§ **Assignment**
What is needed is a copy of each line in the listing that contains "Section".

§ **Source material**
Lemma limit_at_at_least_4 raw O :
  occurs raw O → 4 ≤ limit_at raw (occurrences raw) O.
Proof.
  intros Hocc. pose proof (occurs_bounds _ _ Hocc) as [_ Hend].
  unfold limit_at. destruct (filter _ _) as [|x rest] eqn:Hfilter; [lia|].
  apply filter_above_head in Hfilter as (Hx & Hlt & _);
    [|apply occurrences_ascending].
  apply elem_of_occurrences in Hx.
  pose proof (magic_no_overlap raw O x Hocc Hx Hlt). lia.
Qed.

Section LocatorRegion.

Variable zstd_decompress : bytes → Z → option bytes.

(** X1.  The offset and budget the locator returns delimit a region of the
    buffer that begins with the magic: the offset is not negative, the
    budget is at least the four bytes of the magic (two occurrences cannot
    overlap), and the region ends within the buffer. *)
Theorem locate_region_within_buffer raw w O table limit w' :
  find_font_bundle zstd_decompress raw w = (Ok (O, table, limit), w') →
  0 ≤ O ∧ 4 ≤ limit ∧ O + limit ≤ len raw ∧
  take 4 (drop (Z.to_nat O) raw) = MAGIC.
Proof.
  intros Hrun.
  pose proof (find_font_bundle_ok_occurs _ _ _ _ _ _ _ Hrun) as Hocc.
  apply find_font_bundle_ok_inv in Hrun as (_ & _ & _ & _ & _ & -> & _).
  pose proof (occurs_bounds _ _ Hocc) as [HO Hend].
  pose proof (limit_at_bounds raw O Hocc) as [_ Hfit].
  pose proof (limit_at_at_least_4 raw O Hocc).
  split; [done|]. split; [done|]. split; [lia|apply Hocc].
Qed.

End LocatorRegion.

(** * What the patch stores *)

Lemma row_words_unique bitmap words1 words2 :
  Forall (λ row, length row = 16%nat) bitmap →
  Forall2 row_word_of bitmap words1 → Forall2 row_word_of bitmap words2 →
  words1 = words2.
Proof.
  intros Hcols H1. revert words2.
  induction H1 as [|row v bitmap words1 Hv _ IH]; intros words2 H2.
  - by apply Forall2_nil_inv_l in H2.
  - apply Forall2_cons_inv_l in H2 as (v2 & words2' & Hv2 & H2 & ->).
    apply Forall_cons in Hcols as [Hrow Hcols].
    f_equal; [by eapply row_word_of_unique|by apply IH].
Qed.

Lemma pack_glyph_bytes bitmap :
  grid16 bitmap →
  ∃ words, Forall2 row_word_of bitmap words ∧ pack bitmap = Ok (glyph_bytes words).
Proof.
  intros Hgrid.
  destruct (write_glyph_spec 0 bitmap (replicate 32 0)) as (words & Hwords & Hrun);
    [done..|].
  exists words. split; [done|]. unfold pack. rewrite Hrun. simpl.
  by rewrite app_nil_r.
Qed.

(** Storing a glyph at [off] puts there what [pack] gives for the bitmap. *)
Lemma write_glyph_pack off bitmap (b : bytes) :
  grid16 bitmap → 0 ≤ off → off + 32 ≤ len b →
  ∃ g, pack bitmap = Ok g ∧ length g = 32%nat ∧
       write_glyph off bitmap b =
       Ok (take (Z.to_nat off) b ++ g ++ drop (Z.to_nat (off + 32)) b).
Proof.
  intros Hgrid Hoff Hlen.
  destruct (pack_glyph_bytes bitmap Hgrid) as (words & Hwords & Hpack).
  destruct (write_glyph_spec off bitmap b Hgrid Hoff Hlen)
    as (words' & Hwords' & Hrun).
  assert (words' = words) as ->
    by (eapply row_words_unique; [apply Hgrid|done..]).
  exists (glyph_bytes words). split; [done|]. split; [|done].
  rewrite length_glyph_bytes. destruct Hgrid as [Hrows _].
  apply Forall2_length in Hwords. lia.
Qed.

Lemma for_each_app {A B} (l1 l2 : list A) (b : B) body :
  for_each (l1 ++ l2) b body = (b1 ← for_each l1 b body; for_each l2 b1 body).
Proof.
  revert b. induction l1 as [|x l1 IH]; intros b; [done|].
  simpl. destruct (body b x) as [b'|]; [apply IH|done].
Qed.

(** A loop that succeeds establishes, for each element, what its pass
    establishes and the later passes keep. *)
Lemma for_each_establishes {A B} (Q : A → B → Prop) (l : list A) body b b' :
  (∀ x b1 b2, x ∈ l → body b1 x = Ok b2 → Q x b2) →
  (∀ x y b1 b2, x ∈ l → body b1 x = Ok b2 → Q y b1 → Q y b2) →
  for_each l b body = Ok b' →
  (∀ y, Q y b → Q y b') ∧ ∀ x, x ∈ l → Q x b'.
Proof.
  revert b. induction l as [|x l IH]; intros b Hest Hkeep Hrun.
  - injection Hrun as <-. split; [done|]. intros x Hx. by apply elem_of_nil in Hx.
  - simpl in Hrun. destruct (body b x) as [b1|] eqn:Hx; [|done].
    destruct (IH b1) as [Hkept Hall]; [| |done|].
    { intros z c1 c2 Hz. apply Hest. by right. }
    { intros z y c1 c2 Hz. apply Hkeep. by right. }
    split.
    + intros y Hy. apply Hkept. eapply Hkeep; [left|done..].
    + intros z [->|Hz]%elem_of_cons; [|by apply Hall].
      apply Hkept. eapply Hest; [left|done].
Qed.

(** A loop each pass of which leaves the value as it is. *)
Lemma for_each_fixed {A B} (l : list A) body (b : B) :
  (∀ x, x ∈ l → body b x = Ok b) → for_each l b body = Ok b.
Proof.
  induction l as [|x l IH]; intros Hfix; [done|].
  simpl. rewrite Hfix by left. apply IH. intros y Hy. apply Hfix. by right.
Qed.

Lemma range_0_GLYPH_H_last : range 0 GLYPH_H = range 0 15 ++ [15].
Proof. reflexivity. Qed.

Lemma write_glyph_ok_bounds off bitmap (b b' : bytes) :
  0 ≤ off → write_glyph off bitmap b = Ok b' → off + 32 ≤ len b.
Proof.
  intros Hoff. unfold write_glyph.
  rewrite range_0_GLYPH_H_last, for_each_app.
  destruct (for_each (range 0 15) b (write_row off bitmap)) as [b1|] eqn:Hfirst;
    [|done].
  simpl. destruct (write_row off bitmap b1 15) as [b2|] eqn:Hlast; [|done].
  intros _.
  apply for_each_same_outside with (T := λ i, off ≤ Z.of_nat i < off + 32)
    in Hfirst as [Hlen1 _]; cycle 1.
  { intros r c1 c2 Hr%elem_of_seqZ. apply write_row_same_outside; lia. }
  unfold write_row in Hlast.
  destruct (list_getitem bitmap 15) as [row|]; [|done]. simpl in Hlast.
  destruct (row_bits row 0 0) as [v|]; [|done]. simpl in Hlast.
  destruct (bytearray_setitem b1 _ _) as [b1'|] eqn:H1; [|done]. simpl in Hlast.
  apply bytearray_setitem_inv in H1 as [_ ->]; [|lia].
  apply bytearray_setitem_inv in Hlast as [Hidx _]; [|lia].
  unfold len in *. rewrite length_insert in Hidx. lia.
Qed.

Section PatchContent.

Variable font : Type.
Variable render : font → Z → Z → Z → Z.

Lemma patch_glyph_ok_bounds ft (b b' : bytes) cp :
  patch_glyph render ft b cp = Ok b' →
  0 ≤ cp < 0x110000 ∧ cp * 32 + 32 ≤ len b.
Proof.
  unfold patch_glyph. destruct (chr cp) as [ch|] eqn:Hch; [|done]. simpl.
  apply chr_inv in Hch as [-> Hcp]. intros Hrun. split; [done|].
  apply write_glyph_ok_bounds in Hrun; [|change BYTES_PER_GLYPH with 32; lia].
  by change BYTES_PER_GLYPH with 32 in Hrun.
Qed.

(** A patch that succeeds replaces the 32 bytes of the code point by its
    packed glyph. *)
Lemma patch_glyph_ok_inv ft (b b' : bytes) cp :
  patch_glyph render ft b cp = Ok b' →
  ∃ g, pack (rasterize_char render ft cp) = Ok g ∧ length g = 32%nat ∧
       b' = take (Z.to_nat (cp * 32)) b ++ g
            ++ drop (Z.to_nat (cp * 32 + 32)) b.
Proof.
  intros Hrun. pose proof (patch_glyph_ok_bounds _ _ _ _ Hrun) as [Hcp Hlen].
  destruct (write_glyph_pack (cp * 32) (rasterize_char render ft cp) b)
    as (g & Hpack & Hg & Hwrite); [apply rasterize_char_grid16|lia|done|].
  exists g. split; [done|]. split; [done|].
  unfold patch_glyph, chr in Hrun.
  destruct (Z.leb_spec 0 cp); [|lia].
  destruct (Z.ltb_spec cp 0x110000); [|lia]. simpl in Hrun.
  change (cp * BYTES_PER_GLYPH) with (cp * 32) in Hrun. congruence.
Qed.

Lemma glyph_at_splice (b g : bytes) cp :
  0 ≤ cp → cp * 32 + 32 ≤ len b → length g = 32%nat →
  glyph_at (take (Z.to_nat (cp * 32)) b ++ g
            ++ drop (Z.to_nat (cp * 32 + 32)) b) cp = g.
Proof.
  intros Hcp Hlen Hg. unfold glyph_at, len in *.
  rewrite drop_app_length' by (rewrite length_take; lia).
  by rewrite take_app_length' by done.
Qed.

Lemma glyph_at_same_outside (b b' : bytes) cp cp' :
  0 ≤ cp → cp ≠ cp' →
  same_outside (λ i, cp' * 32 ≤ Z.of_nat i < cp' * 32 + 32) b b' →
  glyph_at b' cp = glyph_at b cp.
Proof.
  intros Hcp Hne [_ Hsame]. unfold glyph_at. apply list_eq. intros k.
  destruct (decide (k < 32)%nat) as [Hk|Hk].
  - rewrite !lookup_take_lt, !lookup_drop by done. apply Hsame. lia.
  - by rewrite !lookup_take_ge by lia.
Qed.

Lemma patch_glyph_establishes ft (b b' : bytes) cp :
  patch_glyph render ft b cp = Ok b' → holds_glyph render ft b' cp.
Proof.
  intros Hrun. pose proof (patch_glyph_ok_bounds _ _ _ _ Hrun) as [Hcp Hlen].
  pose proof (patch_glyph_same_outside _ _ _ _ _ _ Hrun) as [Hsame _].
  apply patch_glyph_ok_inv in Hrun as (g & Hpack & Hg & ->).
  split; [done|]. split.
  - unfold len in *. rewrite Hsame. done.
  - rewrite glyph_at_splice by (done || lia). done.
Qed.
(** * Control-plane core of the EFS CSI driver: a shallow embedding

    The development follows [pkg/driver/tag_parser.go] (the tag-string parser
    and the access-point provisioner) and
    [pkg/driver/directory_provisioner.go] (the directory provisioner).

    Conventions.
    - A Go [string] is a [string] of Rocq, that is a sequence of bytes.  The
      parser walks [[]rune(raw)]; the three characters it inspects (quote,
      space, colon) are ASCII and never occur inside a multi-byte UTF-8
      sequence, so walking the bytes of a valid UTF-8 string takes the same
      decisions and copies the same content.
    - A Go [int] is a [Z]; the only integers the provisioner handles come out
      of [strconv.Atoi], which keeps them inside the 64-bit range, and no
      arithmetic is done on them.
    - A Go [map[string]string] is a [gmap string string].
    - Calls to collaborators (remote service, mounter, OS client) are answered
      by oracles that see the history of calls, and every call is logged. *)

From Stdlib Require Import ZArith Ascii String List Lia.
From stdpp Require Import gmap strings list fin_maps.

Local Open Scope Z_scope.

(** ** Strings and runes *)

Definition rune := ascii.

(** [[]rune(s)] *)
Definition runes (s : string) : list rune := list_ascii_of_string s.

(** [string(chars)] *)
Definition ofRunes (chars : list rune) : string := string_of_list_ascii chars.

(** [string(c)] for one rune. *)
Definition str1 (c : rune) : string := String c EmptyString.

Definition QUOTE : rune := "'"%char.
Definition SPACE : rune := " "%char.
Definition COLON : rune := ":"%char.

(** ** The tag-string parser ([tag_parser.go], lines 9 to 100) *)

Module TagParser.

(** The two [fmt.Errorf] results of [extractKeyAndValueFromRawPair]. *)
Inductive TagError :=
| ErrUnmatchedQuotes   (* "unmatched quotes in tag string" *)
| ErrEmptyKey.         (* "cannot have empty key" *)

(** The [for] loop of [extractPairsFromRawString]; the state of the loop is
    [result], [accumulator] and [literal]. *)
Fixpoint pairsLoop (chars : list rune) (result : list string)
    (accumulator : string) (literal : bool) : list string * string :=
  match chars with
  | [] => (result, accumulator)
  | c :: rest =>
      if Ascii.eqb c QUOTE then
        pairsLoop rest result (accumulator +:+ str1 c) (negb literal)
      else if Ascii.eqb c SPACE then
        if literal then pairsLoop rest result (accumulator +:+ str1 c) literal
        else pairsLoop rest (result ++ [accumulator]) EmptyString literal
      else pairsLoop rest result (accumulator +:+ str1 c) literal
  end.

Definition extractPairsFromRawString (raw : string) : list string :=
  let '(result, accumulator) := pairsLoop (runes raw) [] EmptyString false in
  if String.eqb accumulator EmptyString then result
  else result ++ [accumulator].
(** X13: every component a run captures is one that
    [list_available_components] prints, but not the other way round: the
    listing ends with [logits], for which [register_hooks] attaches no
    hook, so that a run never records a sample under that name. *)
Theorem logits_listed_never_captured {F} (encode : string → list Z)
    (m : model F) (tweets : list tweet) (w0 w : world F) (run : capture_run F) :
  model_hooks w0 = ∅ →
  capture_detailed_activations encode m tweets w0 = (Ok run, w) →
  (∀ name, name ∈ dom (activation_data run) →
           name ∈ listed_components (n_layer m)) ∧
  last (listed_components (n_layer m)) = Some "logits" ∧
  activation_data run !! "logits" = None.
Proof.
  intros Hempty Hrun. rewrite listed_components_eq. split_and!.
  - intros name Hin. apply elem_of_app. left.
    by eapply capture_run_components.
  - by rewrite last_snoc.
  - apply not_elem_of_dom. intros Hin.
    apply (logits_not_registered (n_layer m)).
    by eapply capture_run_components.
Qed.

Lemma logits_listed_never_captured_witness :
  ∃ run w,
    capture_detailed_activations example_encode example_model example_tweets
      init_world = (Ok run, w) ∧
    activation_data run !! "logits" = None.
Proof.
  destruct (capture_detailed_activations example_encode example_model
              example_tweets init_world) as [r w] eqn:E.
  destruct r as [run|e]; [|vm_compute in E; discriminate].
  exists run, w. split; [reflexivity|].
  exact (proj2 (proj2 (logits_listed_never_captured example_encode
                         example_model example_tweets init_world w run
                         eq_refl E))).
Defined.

§ **Task solution**
Section LocatorRegion.
Section PatchContent.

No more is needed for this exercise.